Formal modeling and analysis of the hexosamine biosynthetic pathway: role of O-linked N-acetylglucosamine transferase in oncogenesis and cancer progression.

The alteration of glucose metabolism, through increased uptake of glucose and glutamine addiction, is essential to cancer cell growth and invasion. Increased flux of glucose through the Hexosamine Biosynthetic Pathway (HBP) drives increased cellular O-GlcNAcylation (hyper-O-GlcNAcylation) and contributes to cancer progression by regulating key oncogenes. However, the association between hyper-O-GlcNAcylation and activation of these oncogenes remains poorly characterized. Here, we implement a qualitative modeling framework to analyze the role of the Biological Regulatory Network in HBP activation and its potential effects on key oncogenes. Experimental observations are encoded in a temporal language format and model checking is applied to infer the model parameters and qualitative model construction. Using this model, we discover step-wise genetic alterations that promote cancer development and invasion due to an increase in glycolytic flux, and reveal critical trajectories involved in cancer progression.

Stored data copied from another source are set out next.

(* ===== verification/JsFloat.v ===== *)
(** * Rounding of JavaScript numbers

    Bounds and exactness of the operations of [JsNumber] on binary64 numbers: products and
    quotients of normal numbers are within a relative error of [2^-52] of the real product
    and quotient, and products and quotients of integers are exact when the result is an
    integer below [2^53].  [Math.floor] and [Math.round] are here too. *)
From Stdlib Require Import ZArith Reals Lra Lia SpecFloat.
From stdpp Require Import list numbers.
From S2P Require Import Prelude JsString JsNumber.

Local Open Scope Z_scope.

(** [Math.floor]; the sign of a zero is that of the argument. *)
Definition Math_floor (x : number) : number :=
  match x with
  | S754_finite s m e =>
      if 0 <=? e then x
      else
        let r := (if s then Z.neg m else Z.pos m) / 2 ^ (- e) in
        if r =? 0 then S754_zero s else num_of_Z r
  | _ => x
  end.

(** [Math.round]: the nearest integer, a half upwards; the sign of a zero is that
    of the argument. *)
Definition Math_round (x : number) : number :=
  match x with
  | S754_finite s m e =>
      if 0 <=? e then x
      else
        let d := 2 ^ (- e) in
        let v := if s then Z.neg m else Z.pos m in
        let r := (2 * v + d) / (2 * d) in
        if r =? 0 then S754_zero s else num_of_Z r
  | _ => x
  end.

(** [new Date(x).getTime()]: the time in whole milliseconds, and [NaN] for a time more than
    [8.64e15] milliseconds from the epoch. *)
Definition js_date (x : number) : number :=
  if negb (isFinite x) || num_ltb (num_of_Z 8640000000000000) (num_abs x) then NaN
  else match x with
       | S754_finite true m e =>
           SFopp (Math_floor (S754_finite false m e))
       | _ => Math_floor x
       end.

(** ** Digits and shifts *)

Lemma digits2_pos_spec p : 2 ^ (Zpos (digits2_pos p) - 1) <= Zpos p < 2 ^ Zpos (digits2_pos p).
Proof.
  induction p as [p IH|p IH|]; simpl digits2_pos; [| |simpl; lia];
    rewrite Pos2Z.inj_succ;
    replace (Z.succ (Zpos (digits2_pos p)) - 1) with (Z.succ (Zpos (digits2_pos p) - 1)) by lia;
    rewrite !Z.pow_succ_r by lia; rewrite ?(Pos2Z.inj_xI p), ?(Pos2Z.inj_xO p); lia.
Qed.

Lemma digits2_unique m d : 0 < d -> 2 ^ (d - 1) <= m < 2 ^ d -> Zdigits2 m = d.
Proof.
  intros Hd [H1 H2]. assert (0 < 2 ^ (d - 1)) by (apply Z.pow_pos_nonneg; lia).
  destruct m as [|p|p]; [lia| |lia]. simpl. pose proof (digits2_pos_spec p) as [H3 H4].
  assert (Zpos (digits2_pos p) - 1 < d) by (apply (Z.pow_lt_mono_r_iff 2); lia).
  assert (d - 1 < Zpos (digits2_pos p)) by (apply (Z.pow_lt_mono_r_iff 2); lia). lia.
Qed.

Lemma digits2_bounds m : 0 < m -> 0 < Zdigits2 m /\ 2 ^ (Zdigits2 m - 1) <= m < 2 ^ Zdigits2 m.
Proof. destruct m as [|p|p]; [lia| |lia]. intros _. split; [simpl; lia|apply digits2_pos_spec]. Qed.

Lemma digits2_ge m d : 0 <= d -> 2 ^ d <= m -> d < Zdigits2 m.
Proof.
  intros Hd H. assert (0 < 2 ^ d) by (apply Z.pow_pos_nonneg; lia).
  destruct (digits2_bounds m) as (? & _ & H2); [lia|]. apply (Z.pow_lt_mono_r_iff 2); lia.
Qed.

(** A shift to the right divides, and keeps no lost bits of a multiple. *)
Lemma shr_1_m r : 0 <= shr_m r -> shr_m (shr_1 r) = shr_m r / 2.
Proof. destruct r as [[|p|p] a b]; simpl; [done| |lia]. intros _. rewrite <- Z.div2_div. by destruct p. Qed.

Lemma iter_shr_m n r : 0 <= shr_m r -> shr_m (SpecFloat.iter_pos shr_1 n r) = shr_m r / 2 ^ Zpos n.
Proof.
  revert r. induction n as [n IH|n IH|]; intros r Hr; cbn [SpecFloat.iter_pos]; [| |by apply shr_1_m].
  - pose proof (shr_1_m r Hr) as H1. rewrite !IH, H1.
    + rewrite !Z.div_div by (try apply Z.pow_pos_nonneg; lia).
      rewrite (Pos2Z.inj_xI n). f_equal. rewrite Z.pow_add_r, Z.mul_comm by lia.
      replace (2 * Zpos n) with (Zpos n + Zpos n) by lia. rewrite Z.pow_add_r by lia. ring.
    + rewrite H1. apply Z.div_pos; lia.
    + rewrite IH, H1; rewrite ?H1; repeat (apply Z.div_pos || apply Z.pow_pos_nonneg); try lia.
  - rewrite !IH; [|done|].
    + rewrite Z.div_div by (try apply Z.pow_pos_nonneg; lia).
      rewrite (Pos2Z.inj_xO n). replace (2 * Zpos n) with (Zpos n + Zpos n) by lia.
      by rewrite Z.pow_add_r by lia.
    + rewrite IH by done. apply Z.div_pos; [done|apply Z.pow_pos_nonneg; lia].
Qed.

Lemma shr_1_exact k :
  0 <= k -> shr_1 {| shr_m := 2 * k; shr_r := false; shr_s := false |}
            = {| shr_m := k; shr_r := false; shr_s := false |}.
Proof. intros Hk. by destruct k as [|p|p]; [| |lia]. Qed.

Lemma iter_shr_exact n k :
  0 <= k -> SpecFloat.iter_pos shr_1 n {| shr_m := k * 2 ^ Zpos n; shr_r := false; shr_s := false |}
            = {| shr_m := k; shr_r := false; shr_s := false |}.
Proof.
  revert k. induction n as [n IH|n IH|]; intros k Hk; cbn [SpecFloat.iter_pos].
  - assert (E : k * 2 ^ Zpos n~1 = 2 * (k * 2 ^ Zpos n * 2 ^ Zpos n)).
    { rewrite (Pos2Z.inj_xI n), Z.pow_add_r by lia.
      replace (2 * Zpos n) with (Zpos n + Zpos n) by lia. rewrite Z.pow_add_r by lia. ring. }
    assert (0 < 2 ^ Zpos n) by (apply Z.pow_pos_nonneg; lia).
    rewrite E, shr_1_exact by nia. rewrite !IH by nia. done.
  - assert (E : k * 2 ^ Zpos n~0 = k * 2 ^ Zpos n * 2 ^ Zpos n).
    { rewrite (Pos2Z.inj_xO n). replace (2 * Zpos n) with (Zpos n + Zpos n) by lia.
      rewrite Z.pow_add_r by lia. ring. }
    assert (0 < 2 ^ Zpos n) by (apply Z.pow_pos_nonneg; lia).
    rewrite E, !IH by nia. done.
  - rewrite Z.mul_comm. change (2 ^ 1) with 2. by apply shr_1_exact.
Qed.

(** ** Rounding *)

Lemma fexp_normal d : -1021 <= d -> fexp prec emax d = d - 53.
Proof. unfold fexp, emin, prec, emax. lia. Qed.

(** Rounding of a number with at least 53 digits: the shift it takes. *)
Lemma shr_fexp_normal m e l :
  2 ^ 52 <= m -> -1021 <= Zdigits2 m + e ->
  shr_fexp prec emax m e l = shr (shr_record_of_loc m l) e (Zdigits2 m - 53).
Proof. intros Hm He. unfold shr_fexp. rewrite fexp_normal by done. f_equal. lia. Qed.

Lemma record_m m l : shr_m (shr_record_of_loc m l) = m.
Proof. by destruct l as [|[]]. Qed.

Lemma shr_shift r e n :
  0 <= n -> 0 <= shr_m r -> exists r', shr r e n = (r', e + n) /\ shr_m r' = shr_m r / 2 ^ n.
Proof.
  intros Hn Hr. destruct n as [|p|p]; [| |lia]; simpl.
  - exists r. rewrite Z.add_0_r, Z.div_1_r. done.
  - eexists. split; [done|]. by apply iter_shr_m.
Qed.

We compute delay constraints to reveal important associations between the production and degradation rates of proteins. O-linked N-acetylglucosamine transferase (OGT), an enzyme used for addition of O-GlcNAc during O-GlcNAcylation, is identified as a key regulator to promote oncogenesis in a feedback mechanism through the stabilization of c-Myc. Silencing of the OGT and c-Myc loop decreases glycolytic flux and leads to programmed cell death. Results of network analyses also identify a significant cycle that highlights the role of p53-Mdm2 circuit oscillations in cancer recovery and homeostasis. Together, our findings suggest that the OGT and c-Myc feedback loop is critical in tumor progression, and targeting these mediators may provide a mechanism-based therapeutic approach to regulate hyper-O-GlcNAcylation in human cancer.